This triple disaster drew biblical comparisons and forced officials to try to balance the competing demands of simultaneous public health crises: encourage people to protect themselves from eviscerating heat but also practice social distancing in newly reopened parks and markets. The heat wave threatens to compound the challenges of containing the virus, which has started spreading more quickly and broadly since the government began easing restrictions of one of the world’s most stringent lockdowns earlier this month.
When her 6-year-old son woke up with a parched throat and a fever, housekeeper Kalista Ekka wanted to bring him to the hospital. But facing a deluge of COVID-19 patients, the doctor advised Ekka to keep him at home despite boiling temperatures in the family’s two room-apartment in a low-income neighborhood in South Delhi.
“The fan only makes it hotter but we can’t open the window because it has no screen,” and thus no defense against malaria and dengue-carrying mosquitoes, Ekka said.
In a nearby upmarket enclave crowded with walkers and joggers every morning and at dusk — some with face coverings, some without — neighbors debated the merits of masks in an online forum.
In the heat, “it is very dangerous to work out with a mask. So a Catch-22 situation,” said Asmita Singh. Temperatures soared to 118 degrees Fahrenheit (47.6 degrees Celsius) in the capital New Delhi this week, marking the warmest May day in 18 years, and 122 F (50 C) in the desert state of Rajasthan, after the world’s hottest April on record.
India suffers from severe water shortages and tens of millions lack running water and air conditioning, leaving many to seek relief under shady trees in public parks and stepwells, the ancient structures used to harvest rainwater. Though many people continued wearing masks properly, others pushed them onto chins, or had foregone them altogether.
Cyclone Amphan, a massive super storm that crossed the unusually warm Bay of Bengal last week, sucked up huge amounts of moisture, leaving dry, hot winds to form a heat wave over parts of central and northern India. At the same time, swarms of desert locusts have devastated crops in India’s heartland, threatening an already vulnerable region that is struggling with the economic cost of the lockdown.
Exasperated farmers have been banging plates, whistling or throwing stones to try to drive the locusts away, and sometimes even lighting fires to smoke them out. The swarms appeared poised to head from Rajasthan north to Delhi, but on Wednesday a change in wind direction sent them southward toward the state of Madhya Pradesh instead.
K.L. Gurjar, a top official of India’s Locust Warning Organization, said his 50-person team was scrambling to stop the swarms before breeding can take place during India’s monsoons, which begin in July. Otherwise, he said, the locusts could destroy India’s summer crops.
Meanwhile, India reported another record single-day jump of more than 6,500 coronavirus cases on Thursday, pushing up the total to 158,333 confirmed cases and 4,531 deaths.
Prime Minister Narendra Modi’s government is preparing a new set of guidelines to be issued this weekend, possibly extending the lockdown in worst-hit areas while promoting economic activity elsewhere, with unemployment surging to 25%.

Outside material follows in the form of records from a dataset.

(* ===== verification/Crc.v ===== *)
(** * Checksums

    [Crc32] models [server/crc.c], the CRC-32 whose value selects a key's hash
    bucket and its tiering wait queue. [Crc16] models
    [cluster/client/crc16.h], the CRC-16 the cluster client uses to place a key
    in a slot. Both are table driven; the theorems relate them to the bit-serial
    division by their generator polynomials. *)

From S2P Require Import Prelude.

(** Checking a table against its defining function, entry by entry. *)
Lemma table_entries (tab : list Z) (f : nat → Z) (n i : nat) :
  forallb (λ j, bool_decide (tab !! j = Some (f j))) (seq 0 n) = true →
  (i < n)%nat → tab !! i = Some (f i).
Proof.
  intros Hall Hi. rewrite forallb_forall in Hall.
  specialize (Hall i). rewrite bool_decide_eq_true in Hall.
  apply Hall. apply in_seq. lia.
Qed.

Module Crc32.

(** [static const uint32_t priskv_crc_table[256]]. *)
Definition priskv_crc_table : list Z :=
  [0x00000000; 0x77073096; 0xee0e612c; 0x990951ba; 0x076dc419; 0x706af48f;
   0xe963a535; 0x9e6495a3; 0x0edb8832; 0x79dcb8a4; 0xe0d5e91e; 0x97d2d988;
   0x09b64c2b; 0x7eb17cbd; 0xe7b82d07; 0x90bf1d91; 0x1db71064; 0x6ab020f2;
   0xf3b97148; 0x84be41de; 0x1adad47d; 0x6ddde4eb; 0xf4d4b551; 0x83d385c7;
   0x136c9856; 0x646ba8c0; 0xfd62f97a; 0x8a65c9ec; 0x14015c4f; 0x63066cd9;
   0xfa0f3d63; 0x8d080df5; 0x3b6e20c8; 0x4c69105e; 0xd56041e4; 0xa2677172;
   0x3c03e4d1; 0x4b04d447; 0xd20d85fd; 0xa50ab56b; 0x35b5a8fa; 0x42b2986c;
   0xdbbbc9d6; 0xacbcf940; 0x32d86ce3; 0x45df5c75; 0xdcd60dcf; 0xabd13d59;
   0x26d930ac; 0x51de003a; 0xc8d75180; 0xbfd06116; 0x21b4f4b5; 0x56b3c423;
   0xcfba9599; 0xb8bda50f; 0x2802b89e; 0x5f058808; 0xc60cd9b2; 0xb10be924;
   0x2f6f7c87; 0x58684c11; 0xc1611dab; 0xb6662d3d; 0x76dc4190; 0x01db7106;
   0x98d220bc; 0xefd5102a; 0x71b18589; 0x06b6b51f; 0x9fbfe4a5; 0xe8b8d433;
   0x7807c9a2; 0x0f00f934; 0x9609a88e; 0xe10e9818; 0x7f6a0dbb; 0x086d3d2d;
   0x91646c97; 0xe6635c01; 0x6b6b51f4; 0x1c6c6162; 0x856530d8; 0xf262004e;
   0x6c0695ed; 0x1b01a57b; 0x8208f4c1; 0xf50fc457; 0x65b0d9c6; 0x12b7e950;
   0x8bbeb8ea; 0xfcb9887c; 0x62dd1ddf; 0x15da2d49; 0x8cd37cf3; 0xfbd44c65;
   0x4db26158; 0x3ab551ce; 0xa3bc0074; 0xd4bb30e2; 0x4adfa541; 0x3dd895d7;
   0xa4d1c46d; 0xd3d6f4fb; 0x4369e96a; 0x346ed9fc; 0xad678846; 0xda60b8d0;
   0x44042d73; 0x33031de5; 0xaa0a4c5f; 0xdd0d7cc9; 0x5005713c; 0x270241aa;
   0xbe0b1010; 0xc90c2086; 0x5768b525; 0x206f85b3; 0xb966d409; 0xce61e49f;
   0x5edef90e; 0x29d9c998; 0xb0d09822; 0xc7d7a8b4; 0x59b33d17; 0x2eb40d81;
   0xb7bd5c3b; 0xc0ba6cad; 0xedb88320; 0x9abfb3b6; 0x03b6e20c; 0x74b1d29a;
   0xead54739; 0x9dd277af; 0x04db2615; 0x73dc1683; 0xe3630b12; 0x94643b84;
   0x0d6d6a3e; 0x7a6a5aa8; 0xe40ecf0b; 0x9309ff9d; 0x0a00ae27; 0x7d079eb1;
   0xf00f9344; 0x8708a3d2; 0x1e01f268; 0x6906c2fe; 0xf762575d; 0x806567cb;
   0x196c3671; 0x6e6b06e7; 0xfed41b76; 0x89d32be0; 0x10da7a5a; 0x67dd4acc;
   0xf9b9df6f; 0x8ebeeff9; 0x17b7be43; 0x60b08ed5; 0xd6d6a3e8; 0xa1d1937e;
   0x38d8c2c4; 0x4fdff252; 0xd1bb67f1; 0xa6bc5767; 0x3fb506dd; 0x48b2364b;
   0xd80d2bda; 0xaf0a1b4c; 0x36034af6; 0x41047a60; 0xdf60efc3; 0xa867df55;
   0x316e8eef; 0x4669be79; 0xcb61b38c; 0xbc66831a; 0x256fd2a0; 0x5268e236;
   0xcc0c7795; 0xbb0b4703; 0x220216b9; 0x5505262f; 0xc5ba3bbe; 0xb2bd0b28;
   0x2bb45a92; 0x5cb36a04; 0xc2d7ffa7; 0xb5d0cf31; 0x2cd99e8b; 0x5bdeae1d;
   0x9b64c2b0; 0xec63f226; 0x756aa39c; 0x026d930a; 0x9c0906a9; 0xeb0e363f;
   0x72076785; 0x05005713; 0x95bf4a82; 0xe2b87a14; 0x7bb12bae; 0x0cb61b38;
   0x92d28e9b; 0xe5d5be0d; 0x7cdcefb7; 0x0bdbdf21; 0x86d3d2d4; 0xf1d4e242;
   0x68ddb3f8; 0x1fda836e; 0x81be16cd; 0xf6b9265b; 0x6fb077e1; 0x18b74777;
   0x88085ae6; 0xff0f6a70; 0x66063bca; 0x11010b5c; 0x8f659eff; 0xf862ae69;
   0x616bffd3; 0x166ccf45; 0xa00ae278; 0xd70dd2ee; 0x4e048354; 0x3903b3c2;
   0xa7672661; 0xd06016f7; 0x4969474d; 0x3e6e77db; 0xaed16a4a; 0xd9d65adc;
   0x40df0b66; 0x37d83bf0; 0xa9bcae53; 0xdebb9ec5; 0x47b2cf7f; 0x30b5ffe9;
   0xbdbdf21c; 0xcabac28a; 0x53b39330; 0x24b4a3a6; 0xbad03605; 0xcdd70693;
   0x54de5729; 0x23d967bf; 0xb3667a2e; 0xc4614ab8; 0x5d681b02; 0x2a6f2b94;
   0xb40bbe37; 0xc30c8ea1; 0x5a05df1b; 0x2d02ef8d].

(** The macros [priskv_crc32_1], [_2], [_4], [_8]: the running checksum and the
    buffer pointer, which each use advances. *)
Definition priskv_crc32_1 (st : Z * list Z) : res (Z * list Z) :=
  let '(crc, buf) := st in
  match buf with
  | [] => Fault OutOfBounds
  | b :: buf' =>
      t ← rd priskv_crc_table (Z.land (Z.lxor (s32 crc) b) 0xff);
      Ok (Z.lxor t (Z.shiftr crc 8), buf')
  end.

Definition priskv_crc32_2 (st : Z * list Z) : res (Z * list Z) :=
  st ← priskv_crc32_1 st; priskv_crc32_1 st.

Definition priskv_crc32_4 (st : Z * list Z) : res (Z * list Z) :=
  st ← priskv_crc32_2 st; priskv_crc32_2 st.

Definition priskv_crc32_8 (st : Z * list Z) : res (Z * list Z) :=
  st ← priskv_crc32_4 st; priskv_crc32_4 st.

(** [while (len >= w) { step; len -= w; }]. *)
Fixpoint crc_while (step : Z * list Z → res (Z * list Z)) (w : Z) (fuel : nat)
    (st : Z * list Z) (len : Z) : res (Z * list Z * Z) :=
  if w <=? len then
    match fuel with
    | O => Fault OutOfFuel
    | S fuel => st ← step st; crc_while step w fuel st (u32 (len - w))
    end
  else Ok (st, len).

(** [priskv_crc32]; the third loop, [while (len > 0)], is [len >= 1]. Each loop
    makes at most [len] turns, so [len] is fuel enough. *)
Definition priskv_crc32 (buf : list Z) (len : Z) : res Z :=
  let fuel := Z.to_nat len in
  '(st, len) ← crc_while priskv_crc32_8 8 fuel (0, buf) len;
  '(st, len) ← crc_while priskv_crc32_4 4 fuel st len;
  '(st, _) ← crc_while priskv_crc32_1 1 fuel st len;
  Ok st.1.

(** The reference: bit-serial division, least significant bit first, by the
    reflected polynomial 0xEDB88320. *)
Definition crc_bit (c : Z) : Z :=
  Z.lxor (Z.shiftr c 1) (if Z.testbit c 0 then 0xEDB88320 else 0).

Definition crc_byte (c b : Z) : Z := Nat.iter 8 crc_bit (Z.lxor c b).

Definition crc_ref (bs : list Z) : Z := foldl crc_byte 0 bs.

(** ** The bit step is linear over GF(2) *)

Lemma crc_bit_lxor a b : crc_bit (Z.lxor a b) = Z.lxor (crc_bit a) (crc_bit b).
Proof.
  unfold crc_bit. bitwise i Hi. rewrite Z.lxor_spec, Z.shiftr_lxor.
  autorewrite with bits. destruct (Z.testbit a 0), (Z.testbit b 0); simpl;
    rewrite ?Z.bits_0; destruct (Z.testbit (_ ≫ 1) i), (Z.testbit (b ≫ 1) i),
      (Z.testbit 0xEDB88320 i); done.
Qed.

Lemma crc_iter_lxor n a b :
  Nat.iter n crc_bit (Z.lxor a b) = Z.lxor (Nat.iter n crc_bit a) (Nat.iter n crc_bit b).
Proof. induction n as [|n IH]; simpl; [done|]. by rewrite IH, crc_bit_lxor. Qed.

Lemma crc_iter_shift (n : nat) z :
  Nat.iter n crc_bit (z ≪ Z.of_nat n) = z.
Proof.
  revert z. induction n as [|n IH]; intros z; [by rewrite Z.shiftl_0_r|].
  rewrite Nat.iter_succ_r. replace (crc_bit _) with (z ≪ Z.of_nat n); [done|].
  unfold crc_bit. rewrite Z.shiftl_spec_low by lia. rewrite Z.lxor_0_r.
  rewrite Z.shiftr_shiftl_l by lia. f_equal. lia.
Qed.

Lemma crc_table_length : length priskv_crc_table = 256%nat.
Proof. done. Qed.

(** Every entry of the table is the eight-step division of its index. *)
Lemma crc_table_entry i :
  0 <= i < 256 → rd priskv_crc_table i = Ok (Nat.iter 8 crc_bit i).
Proof.
  intros Hi. apply rd_Ok. split; [lia|].
  rewrite (table_entries priskv_crc_table (λ n, Nat.iter 8 crc_bit (Z.of_nat n)) 256);
    [by rewrite Z2Nat.id by lia|vm_compute; reflexivity|lia].
Qed.

Lemma split_low_byte z : 0 <= z → z = Z.lxor (Z.land z 0xff) ((z ≫ 8) ≪ 8).
Proof.
  intros Hz. bitwise i Hi. autorewrite with bits.
  change 0xff with (Z.ones 8). rewrite Z.testbit_ones_nonneg by lia.
  destruct (Z.ltb_spec i 8).
  - rewrite Z.shiftl_spec_low by lia. by destruct (Z.testbit z i).
  - rewrite Z.shiftl_spec, Z.shiftr_spec by lia.
    replace (i - 8 + 8) with i by lia. by destruct (Z.testbit z i).
Qed.

Lemma low_byte_range z : 0 <= Z.land z 0xff < 256.
Proof. change 0xff with (Z.ones 8). rewrite Z.land_ones by lia. apply Z.mod_pos_bound. lia. Qed.

Lemma low_byte_s32 c b : Z.land (Z.lxor (s32 c) b) 0xff = Z.land (Z.lxor c b) 0xff.
Proof.
  bitwise i Hi. autorewrite with bits. change 0xff with (Z.ones 8).
  rewrite Z.testbit_ones_nonneg by lia. destruct (Z.ltb_spec i 8); [|by rewrite !andb_false_r].
  by rewrite s32_testbit by lia.
Qed.

Lemma crc_bit_range c : 0 <= c < 2 ^ 32 → 0 <= crc_bit c < 2 ^ 32.
Proof.
  intros Hc. unfold crc_bit. apply lxor_range; [lia| |destruct (Z.testbit c 0); lia].
  rewrite Z.shiftr_div_pow2 by lia. change (2 ^ 1) with 2. dlia.
Qed.

#[local] Opaque crc_bit.

Lemma crc_byte_range c b :
  0 <= c < 2 ^ 32 → 0 <= b < 2 ^ 8 → 0 <= crc_byte c b < 2 ^ 32.
Proof.
  intros Hc Hb. unfold crc_byte. assert (0 <= Z.lxor c b < 2 ^ 32) as H
    by (apply lxor_range; lia).
  revert H. generalize (Z.lxor c b). simpl. intros z Hz.
  repeat apply crc_bit_range. done.
Qed.

(** ** One table step is eight bit steps *)

Lemma crc32_1_spec c b buf :
  0 <= c < 2 ^ 32 → 0 <= b < 2 ^ 8 →
  priskv_crc32_1 (c, b :: buf) = Ok (crc_byte c b, buf).
Proof.
  intros Hc Hb. unfold priskv_crc32_1. rewrite low_byte_s32.
  rewrite crc_table_entry by apply low_byte_range. simpl mbind. unfold crc_byte.
  assert (0 <= Z.lxor c b < 2 ^ 32) as Hx by (apply lxor_range; lia).
  rewrite (split_low_byte (Z.lxor c b)) at 2 by lia.
  rewrite crc_iter_lxor, (crc_iter_shift 8). do 3 f_equal.
  bitwise i Hi. rewrite !Z.shiftr_spec, Z.lxor_spec by lia.
  rewrite (testbit_above b 8) by lia. by rewrite xorb_false_r.
Qed.

(** [n] table steps, as the unrolled macros perform them. *)
Definition steps_spec (n : nat) (step : Z * list Z → res (Z * list Z)) : Prop :=
  ∀ c buf, 0 <= c < 2 ^ 32 → bytes buf → (n <= length buf)%nat →
    step (c, buf) = Ok (foldl crc_byte c (take n buf), drop n buf).

Lemma foldl_crc_range bs c :
  0 <= c < 2 ^ 32 → bytes bs → 0 <= foldl crc_byte c bs < 2 ^ 32.
Proof.
  revert c. induction bs as [|b bs IH]; intros c Hc Hbs; [done|].
  apply Forall_cons in Hbs as [Hb Hbs]. apply IH; [by apply crc_byte_range|done].
Qed.

Lemma steps_one : steps_spec 1 priskv_crc32_1.
Proof.
  intros c [|b buf] Hc Hbuf Hlen; [simpl in Hlen; lia|].
  apply Forall_cons in Hbuf as [Hb Hbuf]. rewrite crc32_1_spec by done.
  done.
Qed.

Lemma steps_double n step :
  steps_spec n step → steps_spec (n + n) (λ st, st ← step st; step st).
Proof.
  intros Hn c buf Hc Hbuf Hlen. rewrite Hn by (done || lia). simpl.
  rewrite Hn; [..|by apply Forall_drop|by rewrite length_drop; lia].
  - rewrite <- foldl_app, take_take_drop, drop_drop. done.
  - apply foldl_crc_range; [done|by apply Forall_take].
Qed.

Lemma steps_two : steps_spec 2 priskv_crc32_2.
Proof. exact (steps_double 1 _ steps_one). Qed.

Lemma steps_four : steps_spec 4 priskv_crc32_4.
Proof. exact (steps_double 2 _ steps_two). Qed.

Lemma steps_eight : steps_spec 8 priskv_crc32_8.
Proof. exact (steps_double 4 _ steps_four). Qed.

(** A loop over an [n]-step body consumes a prefix whose length is a multiple of
    [n] and leaves fewer than [n] bytes. *)
Lemma crc_while_spec n step (fuel : nat) c buf (len : nat) :
  (0 < n)%nat → steps_spec n step → 0 <= c < 2 ^ 32 → bytes buf →
  (len <= length buf)%nat → Z.of_nat len < 2 ^ 32 → (len <= fuel)%nat →
  ∃ m, (m <= len)%nat ∧ (len - m < n)%nat ∧
    crc_while step (Z.of_nat n) fuel (c, buf) (Z.of_nat len) =
      Ok ((foldl crc_byte c (take m buf), drop m buf), Z.of_nat (len - m)).
Proof.
  intros Hn Hstep. revert c buf len. induction fuel as [|fuel IH];
    intros c buf len Hc Hbuf Hlen Hw Hfuel; simpl;
    destruct (Z.leb_spec (Z.of_nat n) (Z.of_nat len)).
  - lia.
  - exists 0%nat. rewrite take_0, drop_0. split_and!; [lia..|]. do 3 f_equal. lia.
  - rewrite Hstep by (done || lia). simpl.
    rewrite u32_small by lia. rewrite <- Nat2Z.inj_sub by lia.
    destruct (IH (foldl crc_byte c (take n buf)) (drop n buf) (len - n)%nat)
      as (m & Hm & Hrest & ->).
    + apply foldl_crc_range; [done|by apply Forall_take].
    + by apply Forall_drop.
    + rewrite length_drop. lia.
    + lia.
    + lia.
    + exists (n + m)%nat. split_and!; [lia..|].
      rewrite <- foldl_app, take_take_drop, drop_drop. do 3 f_equal. lia.
  - exists 0%nat. rewrite take_0, drop_0. split_and!; [lia..|]. do 3 f_equal. lia.
Qed.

The sudden halt to the Indian economy when the lockdown began March 25 has been devastating for daily laborers and migrant workers, who fled cities on foot for their family homes in the countryside.
The government started running special trains for the migrants, but deaths because of starvation or dehydration have been reported. Others immediately put into quarantine centers upon their arrival in home districts have tested positive for COVID-19, adding to the burden of severely strained rural health systems.
During the lockdown, Modi’s environment ministry has moved to lower liabilities for industrial polluters and given private players the right to explore for coal and mine it. Cheap oil will fuel recovery efforts worldwide.
Indian environmental journalist Joydeep Gupta said that the perfect storm of pandemic, heat and locusts show India must go green. He said the government should implement policies to safeguard biodiversity and offer incentives for green energy to reduce greenhouse gases that cause climate change.
Instead, “the government is promoting the same sectors of the industry that have caused the multiple crises in the first place,” he said. But Narain said other government initiatives that expand federal agriculture employment programs, cash transfer and food ration programs help India deal more effectively with its threats.
“It’s building coping abilities of the very poor to be able to deal with stress after stress after stress,” she said.